Ford Madox Ford The Soul of London 1905
London, Everyman, 1995 m A Survey of a Modern City
London, in fact, is so essentially a background, a matter so much more of masses than of individuals, so much more, as it were, a very immense symphony-orchestra than a quartette party with any leader not negligible, that its essential harmony is not to be caught by any human ear…..London is wonderfully open-minded. (12)
London is the world town, not because of its vastness; it is vast because of its assimilative powers….. [it] is the high-water mark of achievement of the Modern
Spirit. (13)
Immense without being immediately impressive …. London, perhaps because of its utter lack of unity, of plan, of the art of feeling, is the final expression of the Present
Stage.(13)
But so many things – as obvious as the enormously increased size, as secondary as the change in our habits of locomotion – militate against our nowadays having an impression, a remembered bird’s-eye-view of London as a whole….London is illimitable. (15)

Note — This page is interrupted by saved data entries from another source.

Lemma accept_inv h v : hdr_wf h -> hoare idle (accept_open_req h v) (fun _ => winv).
Proof.
  intros [(_ & Hc & _) _]. unfold accept_open_req.
  eapply hoare_bind.
  { apply (hoare_modtr_idle (SetRemoteConnID (ConnectionID (HTrHeader h)))). intros t Ht.
    by apply (transport_run_ok (OpSetRemoteConnID _) t Ht Hc). }
  intros ?. apply keeps_idle. keeps_solve; by apply keeps_not_waiting.
Qed.

(** The probe sent on an Open-Req for another connection. *)
Lemma probe_inv :
  hoare idle
    (_ ← storeSendRetries 0;
     _ ← modtr IncLocalSeq;
     _ ← mods (with_restartProbe true);
     t ← getp tr;
     let pkt := null_update t in
     _ ← mods (with_lastRISent (Some pkt));
     _ ← storeLastSend;
     err ← send pkt;
     match err with
     | Some e =>
         _ ← mods (with_restartProbe false);
         _ ← mods (with_lastRISent None);
         mret (Some e)
     | None => _ ← setSState SenderWaitForRIUpdAck; mret None
     end) (fun _ => winv).
Proof.
  intros w Hw. unfold storeLastSend, mbind, M_bind. simpl. set (pkt := null_update _).
  set (w1 := with_pr _ _). pose proof (quiet_send pkt w1) as Hq.
  destruct (send pkt w1) as [[w2 err]|]; [|done]. unfold core in Hq.
  injection Hq as E1 E2 E3 E4. simpl in *.
  assert (Hi : idle w2).
  { destruct Hw as [[Hr Ht] Hi]. unfold idle, winv0. rewrite E1, E2, E3.
    split; [split; [done|]|done]. by apply IncLocalSeq_ok. }
  destruct err as [e|]; simpl; [apply idle_winv; by destruct Hi|].
  split; [by destruct Hi|]. intros _. exists pkt. simpl. rewrite E4. split; [done|].
  split; [done|]. rewrite E2. by eexists.
Qed.

Lemma keeps_OpenReq h v : hdr_wf h -> keeps (handleOpenReq h v).
Proof.
  intros Hh. unfold handleOpenReq. apply hoare_getp. intros ss. apply hoare_getp. intros cid.
  destruct (decide (ss = SenderUnconnected)) as [->|Hss].
  { rewrite bool_decide_eq_false_2 by (intros H; by apply H).
    eapply hoare_weaken; [by apply (accept_inv h v)|]. intros w [[[H0 _] E] _]. split; [done|].
    by rewrite E. }
  rewrite bool_decide_eq_true_2 by done.
  assert (Hret : hoare (fun w => (winv w /\ sstate (snd (pr w)) = ss) /\ remoteConnID (tr (pr w)) = cid)
                   (mret (None : error)) (fun _ => winv)) by (by intros w [[? _] _]).
  destruct (cid =? 0); [done|]. destruct (decide (ss = SenderConnected)) as [->|Hc].
  - rewrite bool_decide_eq_false_2 by (intros H; by apply H).
    destruct (_ =? cid); (eapply hoare_weaken; [first [by apply (accept_inv h v)|apply probe_inv]|]);
      intros w [[? ?] _]; by apply connected_idle.
  - rewrite bool_decide_eq_true_2 by done. by destruct (_ =? cid).
Qed.

Lemma keeps_local h : keeps (checkLocalConnID h).
Proof. apply keeps_quiet, quiet_local. Qed.
Lemma keeps_remote h : keeps (checkRemoteConnID h).
Proof. apply keeps_quiet, quiet_remote. Qed.
#[local] Hint Resolve keeps_local keeps_remote keeps_seq keeps_seq' keeps_disconnect : keeps.

Lemma idle_only ss w : idle w -> only ss w.
Proof. intros [_ Hi] Hw. congruence. Qed.

Lemma keeps_RIReq h : keeps (handleRIReq h).
Proof.
  unfold handleRIReq. apply keeps_checked; [apply keeps_remote|].
  apply hoare_getp. intros ss. destruct (decide (ss = SenderConnected)) as [->|Hss].
  2: { rewrite bool_decide_eq_true_2 by done. by intros w [? _]. }
  rewrite bool_decide_eq_false_2 by (intros H; by apply H).
  apply (hoare_weaken _ idle); [|intros w [? ?]; by apply connected_idle].
  apply hoare_quiet_bind; [apply idle_coreP|auto with quiet|intros ?; cbv beta].
  apply hoare_quiet_bind; [apply idle_coreP|auto with quiet|intros routes].
  eapply hoare_bind; [apply hoare_modtr_idle, ResetLocalSeq_ok|intros ?; cbv beta].
  apply hoare_quiet_bind; [apply idle_coreP|auto with quiet|intros t].
  destruct (budget ← _; _) as [chunks|e|]; [|by intros w ?%idle_winv|done].
  apply hoare_quiet_bind; [apply idle_coreP|auto with quiet|intros ?; cbv beta].
  eapply hoare_weaken; [apply sendNextRIRsp_inv|]. intros w Hw. split; [by apply idle_winv|].
  by apply idle_only.
Qed.

Lemma only_coreP ss : coreP (fun w => winv w /\ sstate (snd (pr w)) = ss).
Proof.
  intros w w' H [Hw E]. split; [by eapply winv_core|]. by injection H as _ _ -> _.
Qed.

Lemma advance_inv ss flags :
  hoare (fun w => winv w /\ sstate (snd (pr w)) = ss) (advance_sender ss flags) (fun _ => winv).
Proof.
  unfold advance_sender.
  apply hoare_quiet_bind; [apply only_coreP| |intros ?; cbv beta].
  { destruct (negb _); quiet_solve. }
  apply hoare_quiet_bind; [apply only_coreP|auto with quiet|intros ?; cbv beta].
  apply hoare_quiet_bind; [apply only_coreP|auto with quiet|intros rsps].
  apply hoare_quiet_bind; [apply only_coreP|auto with quiet|intros upds].
  destruct (bool_decide (ss = SenderWaitForRIRspAck) && _) eqn:E1.
  { apply andb_true_iff in E1 as [->%bool_decide_eq_true _].
    eapply hoare_weaken; [apply sendNextRIRsp_inv|]. intros w [? ?]. split; [done|by intros ?]. }
  destruct (bool_decide (ss = SenderWaitForRIUpdAck) && _) eqn:E2.
  { apply andb_true_iff in E2 as [->%bool_decide_eq_true _].
    eapply hoare_weaken; [apply sendNextRIUpd_inv|]. intros w [? ?]. split; [done|by intros ?]. }
  apply keeps_weaken; [|by intros w [? _]].
  apply keeps_bind; [by apply keeps_not_waiting|intros ?; cbv beta]. keeps_solve.
Qed.

Lemma keeps_RIAck h : keeps (handleRIAck h).
Proof.
  unfold handleRIAck. apply keeps_checked; [apply keeps_remote|].
  apply keeps_bind; [keeps_solve|intros want]. destruct (negb _); [keeps_solve|].
  apply hoare_getp. intros ss. apply hoare_getp. intros probe.
  apply (hoare_weaken _ (fun w => winv w /\ sstate (snd (pr w)) = ss)); [|by intros w [? _]].
  destruct (bool_decide (ss = SenderWaitForRIUpdAck) && probe).
  { intros w [[H0 _] _]. apply idle_winv. by split. }
  destruct (bool_decide (ss = SenderWaitForRDAck)); [|apply advance_inv].
  apply keeps_weaken; [|by intros w [? _]]. keeps_solve.
Qed.

Lemma keeps_requests h :
  (forall ns, keeps (handleZIReq h ns)) /\ keeps (handleGDZLReq h) /\
  (forall z, keeps (handleGZNReq h z)) /\ keeps (handleTickle h).
Proof.
  split; [intros ns|split; [|split; [intros z|]]]; unfold handleZIReq, handleGDZLReq,
    handleGZNReq, handleTickle; keeps_solve.
Qed.

(** ** The data receiver *)

Lemma keeps_OpenRsp h r : keeps (handleOpenRsp h r).
Proof. unfold handleOpenRsp. keeps_solve. Qed.

Lemma remapInbound_u16 c p n : u16 n -> u16 (remapInboundNetwork c p n).1.
Proof.
  intros Hn. unfold remapInboundNetwork. induction (RemapRules c) as [|r rules IH]; [done|].
  cbn [remap_with]. unfold remapNetworkNumber.
  repeat (case_match; simplify_eq; try done); by apply wrap16_u16.
Qed.

Lemma remapInboundRange_u16 c p a b s e ok :
  u16 a -> u16 b -> remapInboundRange c p a b = (s, e, ok) -> u16 s /\ u16 e.
Proof.
  intros Ha Hb. unfold remapInboundRange. induction (RemapRules c) as [|r rules IH]; cbn.
  { by intros [= <- <- <-]. }
  destruct (negb _); [done|]. destruct (_ || _); [done|]. intros [= <- <- <-].
  split; apply wrap16_u16.
Qed.

Lemma weighted_u8 p a d : weightedAURPDistance p a = Some d -> u8 d.
Proof.
  unfold weightedAURPDistance. destruct (_ <=? a); [done|]. destruct (_ <? _); [done|].
  intros [= <-]. unfold u8, wrap8. apply Z.mod_pos_bound. lia.
Qed.

Lemma keeps_network_tuple nt : nt_wf nt -> keeps (applyRIRspNetworkTuple nt).
Proof.
  intros (Hs & _ & He & _). unfold applyRIRspNetworkTuple.
  destruct (validateAURPRouteTuple _ _ _); [keeps_solve|].
  apply keeps_bind; [keeps_solve|intros p]. destruct (importRangeHidden _ _ _ _); [keeps_solve|].
  unfold remapInboundNetworkTuple.
  destruct (remapInboundRange _ _ _ _) as [[s e] ok] eqn:E.
  apply remapInboundRange_u16 in E as [Hs' He']; [|done..].
  destruct (weightedAURPDistance p _) as [d|] eqn:Ed; [|keeps_solve].
  apply weighted_u8 in Ed. apply keeps_bind; [destruct ok; by apply keeps_upsert|].
  intros r. keeps_solve.
Qed.

Lemma keeps_networks nts flag : Forall nt_wf nts -> keeps (apply_networks nts flag).
Proof.
  intros Hn. revert flag. induction Hn as [|nt nts Hnt _ IH]; intros flag; cbn [apply_networks].
  { keeps_solve. }
  apply keeps_bind; [by apply keeps_network_tuple|]. intros [[] [e|]]; keeps_solve.
Qed.

Lemma keeps_RIRsp h nts : Forall nt_wf nts -> keeps (handleRIRsp h nts).
Proof.
  intros Hn. unfold handleRIRsp. pose proof (keeps_networks nts 0 Hn). keeps_solve.
Qed.

Lemma remapInboundEvent_wf c p et :
  et_wf et -> u16 (et_RangeStart (remapInboundEvent c p et)) /\
              u16 (et_RangeEnd (remapInboundEvent c p et)).
Proof.
  intros (_ & Hs & _ & He & _). unfold remapInboundEvent.
  destruct (_ || _).
  { destruct (remapInboundRange _ _ _ _) as [[s e] ok] eqn:E.
    apply remapInboundRange_u16 in E; [|done..]. by destruct ok. }
  destruct (_ || _); [|done].
  pose proof (remapInbound_u16 c p _ Hs) as H.
  destruct (remapInboundNetwork c p _) as [m ok]. by destruct ok.
Qed.

Lemma keeps_install et d :
  u16 (et_RangeStart et) -> u16 (et_RangeEnd et) -> u8 d -> keeps (install_event et d).
Proof. intros Hs He Hd. unfold install_event. keeps_solve. Qed.

Lemma keeps_delete_event et : u16 (et_RangeStart et) -> keeps (delete_event et).
Proof. intros Hs. unfold delete_event. keeps_solve. Qed.

Lemma keeps_ndc p et :
  u16 (et_RangeStart et) -> u16 (et_RangeEnd et) -> keeps (apply_ndc p et).
Proof.
  intros Hs He. unfold apply_ndc, table_find. apply keeps_bind; [keeps_solve|]. intros ex.
  pose proof (keeps_delete_event et Hs) as Hde.
  assert (Hk : forall d, u8 d -> keeps (install_event et d)) by (intros; by apply keeps_install).
  destruct (if _ <=? _ then None else _) as [d|] eqn:E; [|keeps_solve].
  assert (Hd : u8 d) by (destruct (_ <=? _); [done|by eapply weighted_u8]).
  specialize (Hk d Hd). keeps_solve.
Qed.

Lemma keeps_event et : et_wf et -> keeps (applyRIUpdEvent et).
Proof.
  intros Het. unfold applyRIUpdEvent. apply keeps_bind; [keeps_solve|intros p].
  destruct (event_hidden p et); [keeps_solve|].
  destruct (remapInboundEvent_wf (timing p) (ident p) et Het) as [Hs He].
  set (et' := remapInboundEvent _ _ et) in *. cbv zeta.
  pose proof (keeps_delete_event et' Hs) as Hde. pose proof (keeps_ndc p et' Hs He) as Hn.
  destruct (if _ || _ then _ else None) as [e|]; [keeps_solve|].
  destruct (_ =? EventCodeNA).
  - destruct (weightedAURPDistance p _) as [d|] eqn:Ed; [|keeps_solve].
    apply weighted_u8 in Ed. by apply keeps_install.
  - unfold table_find. keeps_solve.
Qed.

Lemma keeps_events ets flag : Forall et_wf ets -> keeps (apply_events ets flag).
Proof.
  intros Hn. revert flag. induction Hn as [|et ets Het _ IH]; intros flag; cbn [apply_events].
  { keeps_solve. }
  apply keeps_bind; [by apply keeps_event|]. intros [[] [e|]]; keeps_solve.
Qed.

Lemma keeps_RIUpd h ets : Forall et_wf ets -> keeps (handleRIUpd h ets).
Proof.
  intros Hn. unfold handleRIUpd, process_update. pose proof (keeps_events ets 0 Hn).
  keeps_solve.
Qed.

Lemma keeps_RD h : keeps (handleRD h).
Proof. unfold handleRD. keeps_solve. Qed.

(** *** Zone information *)

Lemma group_zones_u16 w zones grouped ign :
  Forall (fun zt => u16 (zt_Network zt)) zones -> map_Forall (fun n _ => u16 n) grouped ->
  map_Forall (fun n _ => u16 n) (group_zones w zones grouped ign).1.
Proof.
  intros Hz. revert grouped ign. induction Hz as [|zt zones Hzt _ IH]; intros g ign Hg; [done|].
  cbn [group_zones].
  pose proof (remapInbound_u16 (timing (pr w)) (ident (pr w)) _ Hzt) as Hn.
  destruct (remapInboundNetwork _ _ _) as [n ok]. destruct (negb _); [by apply IH|].
  apply IH. by apply map_Forall_insert_2.
Qed.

London is a thing of these ‘bits’.(23)
Nowadays we have discovered, as if in the night, a new secret of rapid communication: with that, as with every previous modification of the kind, the face of London bids fair to change unrecognisably. (27)

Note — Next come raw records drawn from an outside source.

(* ===== verification/PeerTotal.v ===== *)
(** * The AURP peer: handlers return

    Every handler and ticker of the peer terminates from a reachable route
    table, unless a routing tuple ends at network 65535 once remapped: then the
    range loop of the route table does not end. *)
From S2P Require Import Prelude Wtacc AurpHeaders AurpTuples AurpZoneInfo AurpPacket.
From S2P Require Import AurpTransport PeerPolicy GoSort RouteTable RouteTableInv RouteTableOps.
From S2P Require Import RouteTableSpec RouteExport PeerState PeerZones PeerFSM PeerInv PeerKeeps.
Import RT Policy Exp PS Zones FSM.

Section Total.
Context {GStr : GoStrings} {GS : GoSort}.
Context (c : AURPConfig) (i : PeerIdent).

Definition env (w : World) : Prop :=
  reachable (rtab w) /\ timing (pr w) = c /\ ident (pr w) = i.

Definition returns {A} (m : M A) : Prop :=
  forall w, env w -> exists w' a, m w = Some (w', a) /\ env w'.

Lemma returns_ret {A} (a : A) : returns (mret a).
Proof. intros w Hw. by exists w, a. Qed.

Lemma returns_bind {A B} (m : M A) (f : A -> M B) :
  returns m -> (forall a, returns (f a)) -> returns (m ≫= f).
Proof.
  intros Hm Hf w Hw. unfold mbind, M_bind. destruct (Hm w Hw) as (w' & a & -> & Hw').
  by apply Hf.
Qed.

Lemma returns_get {A} (f : World -> A) : returns (get f).
Proof. intros w Hw. by exists w, (f w). Qed.
Lemma returns_getp {A} (f : Peer -> A) : returns (getp f).
Proof. intros w Hw. by exists w, (f (pr w)). Qed.

(** Reading the peer gives its configuration. *)
Lemma returns_peer {B} (k : Peer -> M B) :
  (forall p, timing p = c -> ident p = i -> returns (k p)) -> returns (getp id ≫= k).
Proof. intros Hk w Hw. destruct (Hw) as (_ & ? & ?). by apply (Hk (pr w)). Qed.

Lemma returns_modw f :
  (forall w, rtab (f w) = rtab w /\ timing (pr (f w)) = timing (pr w) /\
     ident (pr (f w)) = ident (pr w)) -> returns (modw f).
Proof.
  intros Hf w (H1 & H2 & H3). exists (f w), tt. split; [done|]. unfold env.
  destruct (Hf w) as (-> & -> & ->). done.
Qed.
Lemma returns_mods f : returns (mods f).
Proof. by apply returns_modw. Qed.
Lemma returns_modr f : returns (modr f).
Proof. by apply returns_modw. Qed.
Lemma returns_modtm f : returns (modtm f).
Proof. by apply returns_modw. Qed.
Lemma returns_modtr f : returns (modtr f).
Proof. by apply returns_modw. Qed.
Lemma returns_modq f : returns (modq f).
Proof. by apply returns_modw. Qed.
Lemma returns_bump k n : returns (bump k n).
Proof. by apply returns_modw. Qed.
Lemma returns_loopDisabled b : returns (modp (with_loopDisabled b)).
Proof. by apply returns_modw. Qed.

Lemma returns_udp p : returns (udp_write p).
Proof.
  intros w Hw. unfold udp_write. destruct (io w) as [|[] rest]; do 2 eexists; split; done.
Qed.

Lemma returns_chat p b : returns (addToChatLog p b).
Proof. unfold addToChatLog. apply returns_bind; [apply returns_get|intros ?]. by apply returns_modw. Qed.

They [familiar things] grow unfamiliar on the motor car….the outlines grew tremulous, it all vanished with a touch of that pathos like a hunger that attaches to all things of which we see the beginnings or the middle courses without knowing the ends. It was impressive enough – the modern spirit expressing itself in terms not of men but of forces….(29)
No doubt men are at work in the engine-belly of the crane, just as others were very far away among the dynamos that kept us moving. But they were sweating invisible.
That, too, is the Modern Spirit: great organizations run by men as impersonal as the atoms of our own frames, noiseless, and to all appearances infallible. (30)
… the product of the quality of rapid transit is London itself…(33)
… one may grow bewildered to the point of losing hold of one’s identity amid the crash and charge of goods trucks. (41)
Incidents even so definite as these are more or less the exception, but the constant succession of much smaller happenings that one sees, and that one never sees completed, gives to looking out of train windows a touch of pathos and of dissatisfaction. (43)
As with the individuals so with the Body Politic, or with London, the modern World
Town. (78)
You carry away from it a vague kaleidoscope picture – lights in clusters, the bare shoulders, white flannel on green turf in the sunlight, darkened drawing rooms with nasal voices chanting parodies of prayers, the up and down strokes of fiddle bows, the flicker of fifty couples whirling around before you as with a touch of headache you stood in a doorway, a vague recollection of a brilliant anecdote, the fag end of a conversation beneath the palms of a dimmed conservatory, and a fatigue and a feverish idea that if you had missed anyone of those unimportant things you would have missed life. (80)
All these things flicker through the dazed and quiescent minds without leaving a trace, forgotten as soon as the first step is made upon the platform at Mark Lane… as much forgotten as any telegraph pole that flickered past the train window out towards the suburbs. (86)
Connected thinking has become nearly impossible, because it is nearly impossible to find any general idea that will connect one train of thought. (88)
…this huge world that is London…(91)
An awakened sense of observation is in London bewildering and nerve-shattering, because there are so many things to see and because these things flicker by so quickly. (96)
For here in London we have no more any neighbours. (97)
The City itself has no longer any visible bounds, walls or demarcations. (104)
That indeed is the problem which is set before London – the apotheosis of modern life. (111).